El Faro de Ismael lleva 44 años en La Playa de Ponce

PONCE – Cuando Roberto Vargas Cañizares tenía 17 años, comenzó a trabajar en el negocio de comida que su papá estaba comenzando.

“Mi padre era pescador y vendía la pesca para diferentes restaurantes, pero un día se le ocurrió abrir un negocito para vender comida y hacíamos los platos con lo que mi papá pescaba. Luego, se integró mi hermano menor, que era muy bueno en la cocina, y mi mamá, que hacía diferentes recetas y platos desde casa”, recordó Roberto, quien salía de la escuela superior y se iba a trabajar para ayudar en el negocio.

Según el ponceño, su papá recalcaba que había que atender a la gente con mucho amor y, sobre todo, con mucha humildad. “Nosotros éramos seis hermanos, cinco varones y una hembra, fuimos criados de forma muy humilde, pero nos inculcaron la importancia del trabajo y de la honradez y esos valores siempre han permanecido en mí. Yo fui a la universidad y estudié educación, pero salía corriendo de clases para ir a ayudar en el restaurante”, narró.

Pero cuando el negocio comenzaba a florecer y adquirir popularidad, sufrieron la pérdida de Héctor Vargas, el hermano menor de Roberto. Dos años después murió el papá.

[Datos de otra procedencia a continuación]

(** A page of the stack is copied at once. *)
Lemma fork_stack_ok s ds X held d i t' k n va :
  let t := fr (ram s d i) in let p0 := ram s t k in
  vm_ok s ds ({[+ t' +]} ⊎ (X ⊎ held)) -> own (pm s) t' -> in_ds ds (SLeaf d i k) -> priv (ram s d i) = true ->
  pres p0 = true -> user p0 = true -> avail (S n) s -> (USER_STACK_LIMIT <=? va) && (va <? USER_STACK_TOP) = true ->
  wp (fork_stack_page (t' * PAGE_SIZE) k p0 va) (fun ok s' => ok = true /\ exists q,
    vm_ok s' ds ({[+ t' +]} ⊎ (X ⊎ (leaf q ⊎ held))) /\ own (pm s') t' /\ avail n s' /\ pte_forked s s' ds d i t t' k p0 q) s.
Proof.
  intros t p0 Hok Ho Hin Hp Hpp Hpu Hav Hva. pose proof Hin as (Hd & Hi & Hk). unfold fork_stack_page. rewrite Hva.
  eapply wp_use; [by apply kalloc_ok|]. cbv beta. intros a s1 (f & -> & Hnz & Hpool & Hof & Hs1 & Hav1 & Hok1 & Hrc0 & Hrc). rewrite Hnz.
  assert (Hram : ram s1 = ram s) by by rewrite Hs1. destruct (pool_range f Hpool) as (_ & _ & Hf20).
  rewrite !addr_fr, fr_page by done. apply wp_bind, wp_copy, wp_bind, wp_wr, wp_ret. cbn [ram set_ram]. split; [done|].
  set (q := Z.lor _ (Z.lor _ PAGE_RW)).
  assert (fr q = f /\ pres q = true /\ user q = true /\ rw q = true /\ cow q = false) as (V1 & V2 & V3 & V4 & V5).
  { subst q. split; [frs|]. split; [bits|]. split; [bits|]. split; bits. }
  set (r2 := rpage (ram s1) f (ram s1 (fr p0))). set (s2 := set_ram r2 s1). exists q.
  destruct (fork_apart s ds X held d i t' Hok Ho Hd Hi Hp) as (Hnr & Htt & Hdt & _). fold t in Htt.
  assert (Hnf : forall g, 0 < refcounts (pm s) g -> g <> f) by (intros g Hg ->; lia).
  assert (Hft : t' <> f) by by apply Hnf, own_pos.
  assert (Htf : t <> f) by (apply Hnf; eapply live_pos; [done|left; by apply tab_in]).
  assert (Hpf : fr p0 <> f) by (apply Hnf; eapply live_pos; [done|left; by apply leaf_in]).
  assert (Ho1 : own (pm s1) t') by (unfold own; by rewrite Hrc).
  assert (Ha1 : forall g, g <> f -> forall w, r2 g w = ram s g w) by (intros; rewrite <- Hram; by apply rpage_ne).
  assert (Hok2 : vm_ok s2 ds ({[+ t' +]} ⊎ (X ⊎ ({[+ f +]} ⊎ held)))).
  { replace ({[+ t' +]} ⊎ (X ⊎ ({[+ f +]} ⊎ held))) with ({[+ f +]} ⊎ ({[+ t' +]} ⊎ (X ⊎ held))) by (clear; mult_eq).
    apply vm_ok_write_held; [done|done|]. rewrite Hram. done. }
  assert (Ha2 : forall g, g <> t' -> forall w, rupd r2 t' k q g w = r2 g w) by (intros; by apply rupd_ne).
  split; [rewrite leaf_up, V1 by done; by apply vm_ok_write_held|]. split; [exact Ho1|]. split; [exact Hav1|].
  unfold pte_forked. cbv zeta. fold p0. cbn [ram set_ram pm]. split.
  { intros j. rewrite Ha2, Ha1 by done. destruct (Z.eqb_spec j k) as [->|]; done. }
  split; [intros j; rewrite rupd_at; destruct (j =? k); [done|by apply Ha1]|].
  split; [intros g H1 H2 H3 w; rewrite Ha2 by done; apply Ha1; auto|].
  split; [intros g Hg; rewrite Hrc by auto; lia|]. split.
  - unfold forked. rewrite Hpp, Hpu. cbn [andb]. do 5 (split; [done|]). split; [by left|]. split; [congruence|].
    split; [intros _; by rewrite V1|]. intros w. cbn [ram set_ram]. rewrite V1. split.
    + rewrite Ha2, Ha1; [done|done|]. intros Hx. apply Hnr. rewrite <- Hx. by apply leaf_in.
    + rewrite Ha2 by done. unfold r2. by rewrite rpage_at, Hram.
  - apply (sv_weaken s _ ds every); [|done]. apply (sv_trans s s1); [rewrite Hs1; apply sv_pm|].
    apply (sv_trans s1 s2); [eapply sv_held; [exact Hok1|exact Hof|rewrite Hram; exact Ha1]|]. by eapply (sv_held s2).
Qed.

“Fue un golpe bien duro, pero en honor a ellos decidí seguir con el negocio. Fue bien conmovedor recibir la visita de los pescadores del área para hacerme saber que contaba con ellos. Mi mamá me ayudó mucho y me daba mucho ánimo, pero lo que yo no sabía es que luego venía la pérdida de la vieja a causa de Alzheimer”, contó Roberto.

Sin embargo, el educador de profesión decidió transformar todo su dolor en fuerza y ánimo. “Yo entendí que este negocio era un patrimonio familiar y de comunidad. No ha sido fácil, pero es lindo ver que gracias a Dios seguimos de pie”, expresó el también director de escuela.

“Yo salgo de la escuela y arranco para el negocio, pero no es algo que me moleste porque amo ambas cosas. Me encanta la educación y servir a la gente. Hago ambas tareas con mucha pasión”, expresó Roberto, propietario del establecmiento de comida y bebidas: El Faro de Ismael.

“Mi papá siempre nos decía que lo más importante era nunca perder la humildad y es lo que siempre trato de hacer. Aquí nadie vale menos o más que otro, aquí tratamos a todos con dignidad y respeto”, dijo el negociante y aclaró que su pequeño restaurante siempre se ha mantenido como un lugar de pueblo y de comunidad.

“Yo soy un trabajador y vengo de una familia de trabajadores, por eso procuro mantener los precios al alcance de todos. Aquí un almuerzo completo tiene un costo de cuatro dólares con 45 centavos y el plato más costoso es el chillo fresco con un acompañante y fluctúa entre nueve y diez dólares”, resaltó.

Ya han pasado 44 años desde que aquel joven estudiante de escuela superior comenzó a trabajar con su padre en un pequeño negocio de comida y, a pesar de las diversas pruebas, se ha mantenido sirviendo a la comunidad de forma ininterrumpida.

Roberto Vargas Cañizares y El Faro de Ismael, ejemplo de humildad, servicio, esfuerzo y trabajo. Personas que convierten la dificultad y las pruebas de la vida en un motor de ánimo y perseverancia; gente como tú que no se rinde ante la adversidad.